Research co-ordinator,  Shloka Dikshit

Bioterrorism

Introduction:

Bioterrorism is a planned and organized use of pathogenic strains of microorganisms such as bacteria, viruses or their toxins to spread life-threatening pathogens on a massive scale to devastate the population of the area. People have described the next hundred years as the ‘century of biology.’ Incredibly rapid and dramatic changes in genetic modifications in biomolecular engineering and strengthened bio-production technologies may, however, make it easier for terrorists to overcome the barriers that have hindered the procurement of bio agents in the past.

The danger of biological warfare has attracted the attention of Indian defense and medical experts for a long time. There have been a few episodes of suspicion in the past. During the Indo-Pakistan War of 1965, the epidemic of typhus scrub in north-eastern India was suspected. India’s military and intelligence teams were alert to the outbreak of pneumonic plague – well known in biological warfare – in Surat and Bubonic plague in Beed in 1994, which resulted in several casualties and substantial economic losses.

Bioterrorism agents are categorized as A, B and C.

Category A: High-priority agents include organisms that pose a threat to the nation because they can be easily disseminated or spread from person to person, result in high mortality rates, and are likely to have a significant impact on public health. They may cause mass fear and social disruption, and require special public health preparedness measures.

Agents/diseases include anthrax (Bacillus anthracis) and botulism (Clostridium botulinum toxin)

Category B: The second highest concern agents include those that are moderately easy to spread, result in moderate morbidity and low death rates, and require specific improvement of CDC diagnostic capabilities and enhanced disease surveillance.

Agents/diseases include brucellosis (Brucella species) and Clostridium perfringens epsilon toxin.

Category C: The third highest priority agents include emerging pathogens that could be designed for mass spread in the future based on the availability, ease of production and spread, and the potential for high morbidity and mortality rates and major health impacts.

Agents include emerging infectious diseases such as Nipah virus and Hanta virus etc.

The method of attack would depend on the type of agents used. In order to infect or affect a vast proportion, it is possible that the aerosol mechanism would be used in closed, enclosed areas where large numbers of people are assembled, e.g. department stores, cinemas. Contamination of food and water with toxins and pathogens may also be another measure.

Countermeasures:

In order to bolster the area of biodefense, the US Senate passed the Bioterrorism Act of 2002. As per this law, there is a key element of national preparedness to combat bioterrorism, with a focus on the safety of drugs, food and water from biological agents and toxins. However, we in India are still waiting for a bioterrorism law .

There is currently a gap in specific law and treaties to curb or prevent attacks on biological weapons. Launched in 2004 with a $1 million grant from the US-based Alfred P. Sloan Foundation, Interpol held its first ‘Interpol Global Conference on Bioterrorism Prevention’ at its headquarters on 1-2 March 2005.
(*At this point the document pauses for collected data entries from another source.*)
(* ===== verification/_CoqProject ===== *)
-Q . S2P
Prelude.v
Global.v
Helper.v
Alloc.v
Arrays.v
DList.v
Index.v
IndexPerfect.v
IndexInit.v
IndexChain.v
IndexHash.v
TxnIndex.v
RowLock.v
Plock.v
Mvcc.v
RowTs.v
DlDetect.v
Manager.v
Thread.v
Storage.v
SchemaFile.v
TpccKeys.v
TpccQuery.v
TpccTxn.v
TpccRep.v
TpccSpec.v
TpccConsistency.v
TpccLoad.v
TpccLoadLog.v
TpccLoaded.v
TpccRecords.v
TpccSize.v
Vll.v
BTree.v
BTreeInv.v
BTreeSplit.v
BTreeInsert.v
BTreeIndex.v
BTreeLatch.v
Sort.v
Serial.v
History.v
TwoPL.v
Occ.v
Words.v
Silo.v
Hekaton.v
HekatonTxn.v
TicToc.v
TicTocTxn.v
Zipf.v
YcsbQuery.v
YcsbLoad.v
YcsbTxn.v
YcsbTwoPL.v
YcsbProgress.v
(* ===== verification/Index.v ===== *)
(** * What the workloads rely on from an index

    The interface between the index structures and their clients: loading rows
    with [workload::index_insert] (src/system/wl.cpp) and finding them with
    [index_read]. The hash index and the perfect hash index implement it, each
    with its own notion of which keys share a slot. *)

From stdpp Require Import functions.
From S2P Require Import Prelude Global.

(** The operations a client uses: [ix_insert key row part_id no_collision] is
    [workload::index_insert]; [ix_first key part_id] the location of the item
    [index_read] returns. A slot is named by a partition and a key. *)
Class IndexOps (St : Type) := {
  ix_insert : Z -> nat -> nat -> bool -> St -> option St;
  ix_first : Z -> nat -> St -> option (option nat) }.

(** The laws. [ix_rep s C]: the slot [sl] of [s] holds the rows [C sl], the
    latest one first. *)
Class IndexLaws (St : Type) `{IndexOps St} := {
  ix_rep : St -> (nat * Z -> list nat) -> Prop;
  ix_slot : St -> nat -> Z -> nat * Z;
  ix_part : St -> nat -> Prop;
  ix_insert_law s C key row part nc :
    ix_rep s C -> ix_part s part -> (C (ix_slot s part key) <> [] -> nc = false) ->
    exists s', ix_insert key row part nc s = Some s' /\
      ix_rep s' (<[ix_slot s part key := row :: C (ix_slot s part key)]> C) /\
      (forall p k, ix_slot s' p k = ix_slot s p k) /\
      (forall p, ix_part s' p <-> ix_part s p);
  ix_first_law s C key part row ls :
    ix_rep s C -> ix_part s part -> C (ix_slot s part key) = row :: ls ->
    ix_first key part s = Some (Some row) }.

Section client.
Context {St : Type} `{IndexLaws St}.

(** The loops of the loaders: rows are inserted under their keys. *)
Definition entry := (Z * nat * nat)%type.  (* key, row, part *)
Fixpoint load (nc : bool) (es : list entry) (s : St) : option St :=
  match es with
  | [] => Some s
  | (key, row, part) :: es =>
      do! s <- ix_insert key row part nc s;;
      load nc es s
  end.

Definition slot_e (s : St) (e : entry) : nat * Z := ix_slot s e.2 e.1.1.

Lemma load_rep nc es s C :
  ix_rep s C -> Forall (fun e => ix_part s e.2) es ->
  (nc = true -> NoDup (map (slot_e s) es) /\ Forall (fun e => C (slot_e s e) = []) es) ->
  exists s' C', load nc es s = Some s' /\ ix_rep s' C' /\
    (forall p k, ix_slot s' p k = ix_slot s p k) /\
    (forall p, ix_part s' p <-> ix_part s p) /\
    (forall sl, C' sl = rev (map (fun e => e.1.2)
                    (List.filter (fun e => bool_decide (slot_e s e = sl)) es)) ++ C sl).
Proof.
  revert s C. induction es as [|[[key row] part] es IH]; intros s C Hrep Hpart Hnc; simpl.
  { exists s, C. done. }
  apply Forall_cons in Hpart as [Hp Hpart]. simpl in Hp.
  destruct (ix_insert_law s C key row part nc Hrep Hp) as (s1 & -> & Hrep1 & Hsl1 & Hpt1).
  { intros Hne. destruct nc; [|done]. destruct (Hnc eq_refl) as [_ HF].
    apply Forall_cons in HF as [HF _]. done. }
  assert (forall e, slot_e s1 e = slot_e s e) as Hse by (intros [[??]?]; apply Hsl1).
  destruct (IH s1 _ Hrep1) as (s' & C' & -> & Hrep' & Hsl' & Hpt' & HC').
  - eapply Forall_impl; [exact Hpart|]. intros e ?. by apply Hpt1.
  - intros Hnct. destruct (Hnc Hnct) as [[Hni Hnd]%NoDup_cons [_ HF]%Forall_cons].
    split.
    + by rewrite (map_ext _ _ Hse).
    + apply Forall_forall. intros e He. rewrite Hse, fn_lookup_insert_ne.
      * rewrite Forall_forall in HF. by apply HF.
      * intros Heq. apply Hni. apply list_elem_of_In, in_map_iff. exists e.
        split; [done|by apply list_elem_of_In].
  - exists s', C'. split_and!; [done|done| | |].
    + intros p k. by rewrite Hsl', Hsl1.
    + intros p. by rewrite Hpt', Hpt1.
    + intros sl. rewrite HC'.
      assert (List.filter (fun e => bool_decide (slot_e s1 e = sl)) es =
              List.filter (fun e => bool_decide (slot_e s e = sl)) es) as ->.
      { apply filter_ext. intros e. by rewrite Hse. }
      destruct (decide (slot_e s (key, row, part) = sl)) as [<-|Hne].
      * rewrite bool_decide_eq_true_2 by done. simpl. rewrite <- app_assoc. simpl.
        unfold slot_e at 2. simpl. by rewrite fn_lookup_insert.
      * rewrite bool_decide_eq_false_2 by done. rewrite fn_lookup_insert_ne by done. done.
Qed.

(** Loading an index and reading it back, against the interface: rows
    loaded into an empty index under keys of distinct slots are all inserted
    ([no_collision] holds), and afterwards [index_read] of each key returns the
    row loaded under it. *)
Theorem load_index_reads_back es s s' key row part :
  ix_rep s (fun _ => []) -> Forall (fun e => ix_part s e.2) es ->
  NoDup (map (slot_e s) es) -> (key, row, part) ∈ es ->
  load true es s = Some s' -> ix_first key part s' = Some (Some row).
Proof.
  intros Hrep Hpart Hnd Hin Hload.
  destruct (load_rep true es s _ Hrep Hpart) as (s1 & C' & Hl & Hrep' & Hsl & Hpt & HC').
  { intros _. split; [done|]. by apply Forall_forall. }
  assert (s1 = s') as -> by congruence.
  assert (List.filter (fun e => bool_decide (slot_e s e = slot_e s (key, row, part))) es
          = [(key, row, part)]) as Hfil.
  { clear -Hnd Hin. induction es as [|e es IH]; [by apply not_elem_of_nil in Hin|].
    apply NoDup_cons in Hnd as [Hni Hnd]. simpl. apply elem_of_cons in Hin as [<-|Hin].
    - rewrite bool_decide_eq_true_2 by done. f_equal.
      apply filter_none. intros e He.
      apply bool_decide_eq_false. intros Heq. apply Hni. apply list_elem_of_In, in_map_iff.
      exists e. split; [done|by apply list_elem_of_In].
    - rewrite bool_decide_eq_false_2; [by apply IH|]. intros Heq. apply Hni. rewrite Heq.
      apply list_elem_of_In, in_map, list_elem_of_In, Hin. }
  eapply (ix_first_law s' C' key part row []); [done|apply Hpt; by eapply (Forall_forall _ es) in Hpart; [|exact Hin]|].
  rewrite Hsl, HC'. change (ix_slot s part key) with (slot_e s (key, row, part)).
  rewrite Hfil. done.
Qed.
End client.
(** [index_read]: a pointer to an item of the bucket. *)
Definition index_read (key : Z) (part_id : nat) (back : bool) (s : IndexHashPerfect)
    : option (RC * option addr) :=
  let bkt_idx := hash s key in
  assert! (bkt_idx <? bucket_cnt_per_part s)%nat;;
  assert! (part_id <? part_cnt s)%nat;;
  if negb back then
    if decide (part_id ∈ ip_parts s) then
      do! h <- ip_mem s !! inl (part_id, bkt_idx);;
      Some (RCOK, if it_valid h then Some (inl (part_id, bkt_idx)) else None)
    else Some (RCOK, None)
  else
    do! tl <- ip_tails s !! (part_id, bkt_idx);;
    Some (RCOK, tl).

(** [index_read_safe]: a copy of an item; [back] reads the tail. *)
Definition index_read_safe (key : Z) (part_id : nat) (back : bool) (s : IndexHashPerfect)
    : option (RC * option itemid_t) :=
  let bkt_idx := hash s key in
  assert! (bkt_idx <? bucket_cnt_per_part s)%nat;;
  assert! (part_id <? part_cnt s)%nat;;
  if decide (part_id ∈ ip_parts s) then
    if negb back then
      do! h <- ip_mem s !! inl (part_id, bkt_idx);;
      Some (if it_valid h then (RCOK, Some h) else (ERROR, None))
    else
      do! tl <- ip_tails s !! (part_id, bkt_idx);;
      do! a <- tl;;
      do! it <- ip_mem s !! a;;
      Some (if it_valid it then (RCOK, Some it) else (ERROR, None))
  else Some (ERROR, None).

(** The deletion of the item at [item] from bucket [b]; [hawk]: whether freed
    nodes stay allocated ([MALLOC_TYPE == HAWK_ALLOC]). *)
Definition bucket_delete (hawk : bool) (b : bkt) (item : addr) (s : IndexHashPerfect)
    : option IndexHashPerfect :=
  let mem := ip_mem s in
  let tails := ip_tails s in
  do! it <- mem !! item;;
  let prev := it_prev it in
  let next := it_next it in
  match prev with
  | Some _ =>
      do! mem <- it_set_next prev next mem;;
      do! mt <- match next with
                | Some _ => do! mem <- it_set_prev next prev mem;; Some (mem, tails)
                | None => Some (mem, <[b := prev]> tails)
                end;;
      Some (with_mem s (if hawk then fst mt else delete item (fst mt)) (snd mt))
  | None =>
      match next with
      | Some n =>
          do! nit <- mem !! n;;
          Some (with_mem s (<[item := nit]> mem)
                  (if decide (it_next nit = None) then <[b := Some item]> tails else tails))
      | None =>
          Some (with_mem s (<[item := itemid_init it]> mem) (<[b := Some item]> tails))
      end
  end.
Inductive lock_step : lock_sys -> lock_sys -> Prop :=
| step_get r s type txn rc ids s' fl' sys :
    sys_rows sys !! r = Some s ->
    type <> LOCK_NONE -> (txn < g_thread_cnt)%nat ->
    (forall r', ~ waits_at sys r' txn) -> ~ holds_at sys r txn ->
    lock_get g_thread_cnt (sys_ts sys) get_txn_id CC_ALG type txn s
      (sys_ready sys) = Some (rc, ids, s', fl') ->
    lock_step sys (mkLockSys (<[r := s']> (sys_rows sys)) fl' (sys_ts sys))
| step_release r s txn rc s' fl' sys :
    sys_rows sys !! r = Some s -> holds_at sys r txn ->
    lock_release txn s (sys_ready sys) = Some (rc, s', fl') ->
    lock_step sys (mkLockSys (<[r := s']> (sys_rows sys)) fl' (sys_ts sys))
| step_set_ts txn v sys :
    (forall r, ~ holds_at sys r txn) -> (forall t, sys_ts sys t <> v) ->
    lock_step sys
      (mkLockSys (sys_rows sys) (sys_ready sys) (set_ts (sys_ts sys) txn v)).

(** No lock is held, and the timestamps are distinct. *)
Definition lock_init (sys : lock_sys) : Prop :=
  (forall r s, sys_rows sys !! r = Some s -> s = Row_lock_init) /\
  (forall t t', sys_ts sys t = sys_ts sys t' -> t = t').

(** [t] cannot proceed before [t'] does: [t] waits for a row that [t'] owns,
    or for which [t'] waits in front of [t]. *)
Definition waits_for (sys : lock_sys) (t t' : nat) : Prop :=
  exists r s, sys_rows sys !! r = Some s /\
    ((t ∈ txns (waiters s) /\ t' ∈ txns (owners s)) \/
     exists e e' w1 w2 w3,
       waiters s = w1 ++ e' :: w2 ++ e :: w3 /\ le_txn e = t /\ le_txn e' = t').

Record sys_ok (sys : lock_sys) : Prop := {
  sys_row_ok r s : sys_rows sys !! r = Some s ->
    row_ok g_thread_cnt s (sys_ready sys);
  sys_one_wait r r' t : waits_at sys r t -> waits_at sys r' t -> r = r';
  sys_ts_inj t t' : sys_ts sys t = sys_ts sys t' -> t = t';
  sys_wait_die r s : CC_ALG = WAIT_DIE -> sys_rows sys !! r = Some s ->
    wait_die_ok (sys_ts sys) s }.

Lemma row_ok_flags s (fl fl' : gmap nat bool) :
  (forall t, t ∈ txns (waiters s) -> fl' !! t = fl !! t) ->
  row_ok g_thread_cnt s fl -> row_ok g_thread_cnt s fl'.
Proof.
  intros Hfl [[] Hh]. split; [|done]. constructor; try done.
  rewrite Forall_forall in *. intros e He. rewrite Hfl; [auto|].
  apply elem_of_txns. eauto.
Qed.

Lemma wait_die_ok_ext (f f' : nat -> Z) s :
  (forall t, t ∈ txns (entries s) -> f' t = f t) ->
  wait_die_ok f s -> wait_die_ok f' s.
Proof.
  intros Hf. assert (forall e, e ∈ entries s -> f' (le_txn e) = f (le_txn e)) as He.
  { intros e Hin. apply Hf, elem_of_txns. eauto. }
  unfold entries in He. unfold wait_die_ok, wd_ge. intros [Hs HF]. split.
  - assert (forall e, e ∈ waiters s -> f' (le_txn e) = f (le_txn e)) as Hw
      by (intros; apply He; set_solver).
    clear He HF Hf. induction Hs as [|a w Hs IH Ha]; constructor.
    + apply IH. set_solver.
    + rewrite Forall_forall in *. intros x Hx. rewrite !Hw by set_solver. auto.
  - rewrite Forall_forall in *. intros o Ho. specialize (HF o Ho).
    rewrite Forall_forall in *. intros x Hx. rewrite !He by set_solver. auto.
Qed.

Lemma grant_flags_other g (fl : gmap nat bool) t :
  t ∉ txns g -> grant_flags g fl !! t = fl !! t.
Proof.
  revert fl. induction g as [|e g IH]; intros fl Hni; simpl; [done|].
  rewrite IH by set_solver. apply lookup_insert_ne. set_solver.
Qed.

(** A step at row [r] changes only the flags of transactions that wait at no
    other row. *)
Lemma sys_ok_update sys r s s' fl' :
  sys_ok sys -> sys_rows sys !! r = Some s -> row_ok g_thread_cnt s' fl' ->
  (forall t, t ∈ txns (waiters s') ->
     t ∈ txns (waiters s) \/ forall r', ~ waits_at sys r' t) ->
  (forall r' t, r' <> r -> waits_at sys r' t -> fl' !! t = sys_ready sys !! t) ->
  (CC_ALG = WAIT_DIE -> wait_die_ok (sys_ts sys) s') ->
  sys_ok (mkLockSys (<[r := s']> (sys_rows sys)) fl' (sys_ts sys)).
Proof.
  intros [Hrow Hone Hts Hwd] Hr Hok Hw Hfl Hwd'.
  assert (forall r' t, waits_at (mkLockSys (<[r:=s']> (sys_rows sys)) fl' (sys_ts sys)) r' t ->
            waits_at sys r' t \/ r' = r /\ forall r2, ~ waits_at sys r2 t) as Hwa.
  { intros r' t (s2 & Hs2 & Ht). simpl in Hs2. destruct (decide (r' = r)) as [->|Hne].
    - rewrite lookup_insert_eq in Hs2. simplify_eq.
      destruct (Hw t Ht); [left; by exists s|by right].
    - rewrite lookup_insert_ne in Hs2 by done. left. by exists s2. }
  constructor; simpl; try done.
  - intros r' s2 Hs2. destruct (decide (r' = r)) as [->|Hne].
    + rewrite lookup_insert_eq in Hs2. by simplify_eq.
    + rewrite lookup_insert_ne in Hs2 by done.
      eapply row_ok_flags; [|by eapply Hrow].
      intros t Ht. apply (Hfl r'); [done|]. by exists s2.
  - intros r1 r2 t H1 H2. apply Hwa in H1, H2.
    destruct H1 as [H1|[-> H1] ], H2 as [H2|[-> H2] ]; [eauto| | |done].
    + by destruct (H2 _ H1).
    + by destruct (H1 _ H2).
  - intros r' s2 Ha Hs2. destruct (decide (r' = r)) as [->|Hne].
    + rewrite lookup_insert_eq in Hs2. simplify_eq. auto.
    + rewrite lookup_insert_ne in Hs2 by done. eauto.
Qed.

Lemma lock_step_ok sys sys' :
  Z.of_nat g_thread_cnt < 2 ^ 32 ->
  sys_ok sys -> lock_step sys sys' -> sys_ok sys'.
Proof.
  intros Hg Hok Hstep.
  destruct Hstep as [r s type txn rc ids s' fl' sys Hr Hty Hlt Hnw Hnh Hget
                    |r s txn rc s' fl' sys Hr (s0 & Hr0 & Hin) Hrel
                    |txn v sys Hnh Hv].
  - assert (txn ∉ txns (entries s)) as Hni.
    { intros ?. apply Hnh. by exists s. }
    destruct (lock_get_total g_thread_cnt (sys_ts sys) get_txn_id CC_ALG type txn s
                (sys_ready sys)) as (rc' & ids' & s'' & fl'' & Hget' & Hrow & Hpost);
      try done; [by eapply sys_row_ok|].
    rewrite Hget in Hget'. simplify_eq.
    assert (forall t, fl'' !! t = sys_ready sys !! t \/ t = txn) as Hfl.
    { unfold lock_get_post in Hpost. intros t.
      destruct rc'; try done.
      - left. by destruct Hpost as (_ & -> & _).
      - left. by destruct Hpost as (_ & -> & _).
      - destruct Hpost as (-> & _). destruct (decide (t = txn)); [by right|left].
        by rewrite lookup_insert_ne. }
    eapply sys_ok_update; try done.
    + intros t Ht. destruct rc'; try done.
      * destruct Hpost as (_ & _ & _ & Hw & _). rewrite Hw in Ht. by left.
      * destruct Hpost as (-> & _). by left.
      * apply lock_get_post_waiters in Hpost. apply elem_of_txns in Ht as (e & He & <-).
        rewrite Hpost in He. apply elem_of_cons in He as [->|He]; [by right|left].
        apply elem_of_txns. eauto.
    + intros r' t Hne Hwt. destruct (Hfl t) as [ | -> ]; [done|]. by destruct (Hnw r').
    + intros Ha. eapply lock_get_wait_die; eauto. by eapply sys_wait_die.
  - simplify_eq.
    destruct (lock_release_total g_thread_cnt (sys_ts sys) get_txn_id txn s (sys_ready sys))
      as (s1 & e & g & s2 & fl2 & Hrel' & Hrow & _ & _ & Hso & Hsw & Hw & Ho & Hfl);
      try done; [by eapply sys_row_ok|].
    rewrite Hrel in Hrel'. simplify_eq.
    assert (txns (waiters s1) ⊆ txns (waiters s)) as Hsub.
    { intros t (e' & He & <-)%elem_of_txns. apply elem_of_txns. exists e'. split; [|done].
      eapply elem_of_submseteq; [done|]. by apply sublist_submseteq. }
    rewrite Hw, txns_app in Hsub.
    eapply sys_ok_update; try done.
    + intros t Ht. left. apply Hsub. set_solver.
    + intros r' t Hne Hwt. apply grant_flags_other. intros Hg'. apply Hne.
      eapply sys_one_wait; [done|done|]. exists s. split; [done|]. apply Hsub. set_solver.
    + intros Ha. eapply release_wait_die; eauto. by eapply sys_wait_die.
  - assert (forall r s, sys_rows sys !! r = Some s -> txn ∉ txns (entries s)) as Hni.
    { intros r s Hr Hin. apply (Hnh r). by exists s. }
    destruct Hok as [Hrow Hone Hts Hwd]. constructor; simpl; try done.
    + unfold set_ts. intros t t'. repeat case_decide; intros; subst; try done; [| |eauto].
      * by destruct (Hv t').
      * by destruct (Hv t).
    + intros r s Ha Hr. eapply wait_die_ok_ext; [|by eapply Hwd].
      intros t Ht. unfold set_ts. case_decide; [|done]. subst. by destruct (Hni _ _ Hr).
Qed.
Lemma shift_loop_spec pre a l post :
  StronglySorted younger (a :: l) ->
  exists x, shift_loop (pre ++ a :: l ++ post) (length pre) (length l)
            = Some (pre ++ l ++ x :: post).
Proof.
  revert pre a. induction l as [|b l IH]; intros pre a Hs; simpl; [by exists a|].
  rewrite lookup_middle', lookup_middle_S.
  apply StronglySorted_inv in Hs as [Hs Ha]. apply Forall_cons in Ha as [Ha _].
  apply Z.ltb_lt in Ha. rewrite Ha. simpl. rewrite insert_middle.
  destruct (IH (pre ++ [b]) b Hs) as [x Hx]. exists x.
  rewrite <- !app_assoc, length_app in Hx. simpl in Hx.
  by rewrite Nat.add_1_r in Hx.
Qed.

Lemma find_loop_shift txn pre a l post :
  exists x, find_loop txn (pre ++ a :: l ++ post) (length pre + S (length l))
              (length pre) (S (length l)) true
            = (true, pre ++ l ++ x :: post).
Proof.
  revert pre a. induction l as [|b l IH]; intros pre a; simpl.
  - exists a. replace (length pre <? length pre + 1 - 1)%nat with false by lia.
    by case_match.
  - replace (length pre <? length pre + S (S (length l)) - 1)%nat with true by lia.
    destruct (IH (pre ++ [b]) b) as [x Hx]. exists x.
    rewrite <- !app_assoc, length_app in Hx. simpl in Hx.
    rewrite lookup_middle_S, insert_middle.
    replace (length pre + 1 + S (length l))%nat
      with (length pre + S (S (length l)))%nat in Hx by lia.
    rewrite Nat.add_1_r in Hx.
    destruct (bool_decide ((pre ++ a :: b :: l ++ post) !! length pre = Some txn));
      simpl; exact Hx.
Qed.

Lemma find_loop_find txn pre l1 l2 post :
  txn ∉ l1 ->
  exists x, find_loop txn (pre ++ l1 ++ txn :: l2 ++ post)
              (length pre + length (l1 ++ txn :: l2)) (length pre)
              (length (l1 ++ txn :: l2)) false
            = (true, pre ++ l1 ++ l2 ++ x :: post).
Proof.
  revert pre. induction l1 as [|b l1 IH]; intros pre Hni.
  - destruct (find_loop_shift txn pre txn l2 post) as [x Hx]. exists x.
    cbn [app length]. rewrite <- Hx. cbn [find_loop].
    rewrite lookup_middle'. by rewrite bool_decide_true by done.
  - apply not_elem_of_cons in Hni as [Hne Hni].
    destruct (IH (pre ++ [b]) Hni) as [x Hx]. exists x.
    rewrite <- !app_assoc, length_app in Hx. simpl in Hx |- *.
    rewrite lookup_middle', bool_decide_false by congruence. simpl.
    rewrite Nat.add_1_r in Hx.
    by replace (length pre + S (length (l1 ++ txn :: l2)))%nat
      with (S (length pre) + length (l1 ++ txn :: l2))%nat by lia.
Qed.

(** ** [PartMan] implements the abstract partition lock *)

Lemma spec_ok_nodup s : spec_ok s -> NoDup (spec_txns s).
Proof.
  intros [Hs _ _]. induction Hs as [|a l Hs IH Ha]; constructor; [|done].
  intros Hin. rewrite Forall_forall in Ha. specialize (Ha a Hin).
  unfold younger in Ha. lia.
Qed.

Lemma spec_lock_ok txn s :
  spec_ok s -> (txn < g_thread_cnt)%nat ->
  Forall (fun t => get_ts t <> get_ts txn) (spec_txns s) ->
  spec_ok (spec_lock txn s).2.
Proof.
  intros Hok Hlt Hne. pose proof Hok as [Hs Hth Ho].
  unfold spec_lock, spec_txns in *. destruct (ps_owner s) as [o|] eqn:Eo; simpl in *.
  - apply StronglySorted_inv in Hs as [Hs Hao]. apply Forall_cons in Hne as [Hneo Hne].
    apply Forall_cons in Hth as [Htho Hth].
    case_step; [|exact Hok].
    constructor; unfold spec_txns; simpl; [| |done].
    + constructor; [by apply queue_insert_sorted|].
      rewrite queue_insert_Permutation. by constructor.
    + rewrite queue_insert_Permutation. by repeat constructor.
  - rewrite (Ho eq_refl) in *. constructor; unfold spec_txns; simpl;
      rewrite ?(Ho eq_refl); repeat constructor; done.
Qed.

(** The bounds check of [PartMan::lock] never fails: the waiters and the owner
    are different threads. *)
Lemma waiter_cnt_lt txn p :
  part_ok p -> (txn < g_thread_cnt)%nat -> txn ∉ spec_txns (part_abs p) ->
  (pm_waiter_cnt p < g_thread_cnt)%nat.
Proof.
  intros (Hc & Hl & Hok) Hlt Hni.
  pose proof (spec_ok_nodup _ Hok) as Hnd. pose proof (so_threads _ Hok) as Hth.
  assert (length (txn :: spec_txns (part_abs p)) <= g_thread_cnt)%nat as Hlen.
  { apply NoDup_lt_length; by constructor. }
  unfold spec_txns in Hlen. simpl in Hlen. rewrite length_app, length_take in Hlen. lia.
Qed.

Lemma fresh_not_in txn s :
  Forall (fun t => get_ts t <> get_ts txn) (spec_txns s) -> txn ∉ spec_txns s.
Proof. rewrite Forall_forall. intros H Hin. by apply (H txn Hin). Qed.

Lemma PartMan_lock_spec txn p ready :
  part_ok p -> (txn < g_thread_cnt)%nat ->
  Forall (fun t => get_ts t <> get_ts txn) (spec_txns (part_abs p)) ->
  exists rc p',
    PartMan_lock txn p ready =
      Some (rc, p', if decide (rc = WAIT) then add_ready ready txn 1 else ready) /\
    spec_lock txn (part_abs p) = (rc, part_abs p') /\ part_ok p'.
Proof.
  intros Hp Hlt Hne. pose proof (waiter_cnt_lt _ _ Hp Hlt (fresh_not_in _ _ Hne)) as Hcnt.
  destruct Hp as (Hc & Hl & Hok).
  pose proof (spec_lock_ok _ _ Hok Hlt Hne) as Hok'.
  destruct p as [[o|] w cnt]; unfold PartMan_lock, part_ok; simpl in *;
    unfold spec_lock in *; simpl in *.
  - destruct (get_ts o <? get_ts txn).
    + rewrite c_assert_true by lia.
      assert (take (S cnt) (insert_loop txn w cnt) = queue_insert txn (take cnt w)) as E.
      { apply insert_loop_queue; [lia|].
        pose proof (so_sorted _ Hok) as Hs. by apply StronglySorted_inv in Hs as [Hs _]. }
      exists WAIT. eexists. split; [reflexivity|]. unfold part_abs; simpl.
      rewrite insert_loop_length, E. split; [done|]. split_and!; [lia|done|exact Hok'].
    + exists Abort. eexists. split; [reflexivity|]. split; [done|]. by split_and!.
  - exists RCOK. eexists. split; [reflexivity|]. split; [done|]. split_and!; try done.
Qed.

Lemma filter_ne_not_in (txn : nat) (q : list nat) :
  txn ∉ q -> filter (fun t => t <> txn) q = q.
Proof.
  induction q as [|a q IH]; intros Hni; [done|].
  apply not_elem_of_cons in Hni as [? ?].
  rewrite filter_cons_True by congruence. by rewrite IH.
Qed.
Lemma recycled_insert m k e : slot m k e ->
  let h := <[k := mkWriteHisEntry (wh_valid e) (wh_reserved e) (wh_ts e)
                    (Some (_row m))]> (_write_history m) in
  n_valid h = n_valid (_write_history m) /\
  (forall i x, h !! i = Some x -> wh_valid x = true -> wh_row x <> None \/
     exists y, slot m i y /\ wh_valid y = true /\ wh_row y = wh_row x) /\
  recycled m k (wh_ts e) (map (recycle1 (wh_ts e)) h).
Proof.
  intros Hk h. split_and!.
  - pose proof (n_valid_insert _ _ _ (mkWriteHisEntry (wh_valid e) (wh_reserved e)
      (wh_ts e) (Some (_row m))) Hk) as Hn. simpl in Hn. unfold h. lia.
  - intros i x Hx Hv. unfold h in Hx.
    apply list_lookup_insert_Some in Hx as [(<- & <- & _)|[? Hx]]; [by left|right; eauto].
  - split.
    { rewrite length_map. unfold h. by rewrite length_insert. }
    intros j y Hj.
    assert (exists x0, h !! j = Some x0 /\ wh_ts x0 = wh_ts y /\
      wh_valid x0 = wh_valid y /\
      wh_row x0 = (if decide (j = k) then Some (_row m) else wh_row y))
      as (x0 & Hx0 & Hts & Hv & Hr).
    { unfold h. destruct (decide (j = k)) as [->|].
      - rewrite list_lookup_insert_eq by (by eapply lookup_lt_Some).
        unfold slot in *. simplify_eq. eauto.
      - rewrite list_lookup_insert_ne by done. eauto. }
    exists (recycle1 (wh_ts e) x0).
    split; [by rewrite lookup_map, Hx0|].
    unfold recycle1. destruct (wh_valid x0) eqn:Hv0; simpl.
    + destruct (wh_ts x0 <=? wh_ts e) eqn:Hle; simpl; split_and!; try done;
        rewrite <- Hv, <- Hts; [|rewrite Hv0]; simpl; lia.
    + split_and!; try done. by rewrite Hv0, <- Hv.
Qed.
Well, before any event, public health officials must incorporate surveillance systems so that they can recognize patterns of non-specific syndromes that could indicate early occurrences of a biological war attack. The system needs to be timely, sensitive, specific and practical.

In India, the Integrated Disease Surveillance Project (IDSP), a federated and state-based surveillance system, was launched in November 2004. It integrates the public sector, private industry, rural and urban health systems and incorporates communicable and non-communicable systems (unusual clinical syndromes may be included during public health emergencies). Incorporation of medical colleges and international health agencies (WHO, NIC, etc.). Its major components include the integration and decentralization of surveillance activities, the strengthening of health care laboratories, the human resource development and the use of information technology for data collection, collection, compilation, analysis and dissemination.

The main role of the hospital-based microbiology laboratory in the promotion of bio-threat, bio-crime or bio-terrorism is to cause alarm when a target agent is suspected in a human specimen. It should be organized to identify and respond to a covert event involving the collection, conservation, transport and evaluating of human specimens.

Prophylaxis in response to the incidence of bioterrorism means the administration of chemoprophylactic drugs to prevent the spread of the disease. The following things will be required for undertaking such exercises: medicines and vaccines to be provided; the population category for which chemoprophylaxis/immunoprophylaxis is to be administered; availability of the required quantity of drugs or vaccines; and outline of the mechanism of administration with health infrastructure.

The need of the hour is promoting awareness among the public and doctors; stocking up of drugs and vaccines; allotment of separate funds; preparedness: this is not a cause of panic – it is a cause of serious, intentional long-term concern; international cooperation; microbiologists are the main key elements of action because biological weapons are the products of their specialization.

Conclusion:

Bioterrorism differs from other types of terrorism (chemical, radiological, or nuclear). It impacts the nation’s public health care system heavily. To meet the challenge of bioterrorism, cooperation and coordinated efforts of different agencies, viz. the intelligence agency, the army, the BSF, SSB, law enforcement machinery, health departments most importantly, civil administration, etc. are required.